How mental health events can improve student outcomes

A strong connection with campus life tends to make students happier and reduces their risk of poor mental health, a new survey has found.

According to the 2016 National Tertiary Student Wellbeing Survey, almost two-thirds of students reported high or very high levels of psychological distress.

A more recent study by yourtown, one in five of male school leavers report having a mental or behavioural condition, and for the students who enrol at university, very few actually seek support on campus. The reach of on-campus support is also frequently limited.

Recognising this, a new study by Western Sydney University researchers Rowena Saheb, Dr Arianne Reis and others surveyed more than 700 students across six Sydney university campuses during National University Mental Health Day activities.

The researchers found that 76% of students said they willingly spent more time on campus because of the activities.

“Previous research has repeatedly suggested that students with an increased sense of belonging to the university community are more likely to seek on-campus support and have better mental health and well-being outcomes,” the researchers state.

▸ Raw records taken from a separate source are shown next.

Lemma order_step_inv c c' : order_inv c -> order_sends c c' -> order_inv c'.
Proof.
  intros [->|(id & job & tail & status & state & -> & Ht & Hs)] (fresh & command & events & pushes & Hh & ->).
  - destruct command as [o i q| | |v]; [|discriminate Hh..]. injection Hh as <- <-.
    right. exists fresh, (mkConfirmation o i q), [], PendingConfirmation, (InFlight fresh).
    split; [done|]. split; [constructor|done].
  - cbn [fst snd] in *. unfold order_handle in Hh. rewrite Hs in Hh.
    destruct (order_tail_step _ _ _ _ _ _ _ _ _ Ht Hh) as (-> & status' & state' & Ht' & Hr).
    right. exists id, job, (tail ++ events), status', state'. split; [done|]. split; [done|].
    unfold order_state in *. cbn [fst]. by rewrite replay_app, Hs, Hr.
Qed.

(** An order moves only on its confirmation, and its confirmation is enqueued exactly
    once.  Whatever commands are sent, with whatever verdicts, an order's log is empty,
    or it is the event that placed it, followed by at most one verdict of the very job
    that event names, and at most one fill or cancellation, which only ever follows a
    confirmation.  The one job ever enqueued is that job, carrying the order's id, item
    and quantity, which the order keeps for life.  While unconfirmed it can be neither
    filled nor cancelled, and a closed order accepts nothing further. *)
Theorem order_life log enqueued :
  rtc order_sends ([], []) (log, enqueued) ->
  log = [] /\ enqueued = [] \/
  exists id job tail status state,
    log = placed_by id job :: tail /\
    enqueued = [mkPendingPush id "send-order-confirmation" (confirmation_encode job) None] /\
    order_tail id tail status state /\
    order_state log = Live (mkOrder (confirm_item job) (confirm_quantity job) status state) /\
    forall fresh command, command = Fill \/ command = Cancel ->
      (order_handle fresh log command).1 =
        match status with
        | PendingConfirmation => Err (Apply NotConfirmed)
        | Placed => Ok [match command with Fill => OrderFilled | _ => OrderCancelled end]
        | Filled | Cancelled => Err (Apply NotOpen)
        end.
Proof.
  intros Hr. assert (order_inv (log, enqueued)) as [Hi|(id & job & tail & status & state & [= -> ->] & Ht & Hs)].
  { revert Hr. apply (rtc_ind_r order_inv); [by left|]. intros x y _ Hs Hi. by eapply order_step_inv. }
  - left. by injection Hi.
  - right. exists id, job, tail, status, state. split_and!; [done..|].
    intros fresh command Hc. unfold order_handle. cbn [fst] in Hs. rewrite Hs.
    by destruct Hc as [->| ->], status.
Qed.

Lemma order_life_witness :
  exists log enqueued, rtc order_sends ([], []) (log, enqueued) /\ length log = 3 /\ length enqueued = 1 /\
    (order_handle 9%N log Cancel).1 = Err (Apply NotOpen).
Proof.
  pose (s := mkSettled 7%N () 1%Z). pose (job := mkConfirmation 1 "widgets" 3).
  pose (push := mkPendingPush 7%N "send-order-confirmation" (confirmation_encode job) None).
  assert (rtc order_sends ([], [])
    ([placed_by 7%N job; OrderDispatch (EvConfirmed s); OrderFilled], [push])) as Hr.
  { eapply rtc_l; [by exists 7%N, (Place 1 "widgets" 3), [placed_by 7%N job], [push]|].
    eapply rtc_l; [by exists 8%N, (Settle (VerdictConfirmed s)), [OrderDispatch (EvConfirmed s)], []|].
    apply rtc_once. by exists 9%N, Fill, [OrderFilled], []. }
  do 2 eexists. split; [exact Hr|]. do 2 (split; [reflexivity|]).
  destruct (order_life _ _ Hr) as [[H _]|(id & job' & tail & status & state & [= <- <- <-] & _ & Ht & Hs & Hf)];
    [discriminate|].
  rewrite (Hf 9%N Cancel (or_intror eq_refl)). by inversion Ht.
Defined.

(** ** Confirming an order *)

(** [Store::deliver] on the order's store, when the store can be reached. *)
Definition order_deliver (log : list OrderEvent) (verdict : ConfirmationVerdict) : result OriginDeliveryError () :=
  match order_handle 0%N log (Settle verdict) with
  | (Ok _, _) => Ok ()
  | (Err error, _) => Err (delivery_error (UserError error))
  end.

Definition confirmation_run (deliver : ConfirmationVerdict -> result OriginDeliveryError ())
    (error_chain : Never -> string) (ctx : JobContext) :
    result (JobFailure (Error := Never)) (JobOutcome ()) * list (Call (Output := unit) (Error := Never)) :=
  perform confirmation_submit confirmation_reconcile deliver error_chain ctx.

Definition is_confirmation (v : ConfirmationVerdict) : bool :=
  match v with VerdictConfirmed _ => true | VerdictFailed _ => false end.

(** A run of the confirmation job delivers exactly one verdict, a confirmation. *)
Lemma confirmation_run_confirms deliver error_chain ctx :
  let verdict := confirmed (ctx_job_id ctx) () (u32_add (ctx_attempt ctx) 1) in
  exists first, confirmation_run deliver error_chain ctx =
    (Ok (match deliver verdict with Ok _ => OutDone () | Err e => OutDefer (delivery_deferral ctx e) end),
     [first; CallDeliver verdict]) /\ (first = CallSubmit \/ first = CallReconcile).
Proof.
  cbv zeta. unfold confirmation_run, perform. destruct (is_first_execution ctx); cbn [confirmation_submit confirmation_reconcile].
  - exists CallSubmit. split; [|by left]. by destruct (deliver _).
  - exists CallReconcile. split; [|by right]. by destruct (deliver _).
Qed.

“In fact, a sense of belonging has been found to be one of the strongest predictors of students' mental health.”

The researchers also believe that university mental health activities can increase student outcomes.

“Successful campus-based events have the potential to provide an outward sign of a healthy and vibrant campus life by facilitating student engagement and interaction, community building and productive conversations around healthy living,” they said.

Students preferred activities delivered directly by student peers, rather than by staff or external workers.

“This study corroborates previous research that has found peer-to-peer event delivery as an effective strategy to promote healthy behaviours among university students,” the researchers said.

According to the researchers, these types of events have the potential to turn universities into places where students can connect with others, and thus potentially improve their mental health outcomes.

“Students increasingly perceive university campuses as locations where they receive a service rather than a place to connect,” they said.

“Efforts to create spaces to improve social integration of students should be prioritised if universities are serious about reducing the current grim statistics about students’ mental health”.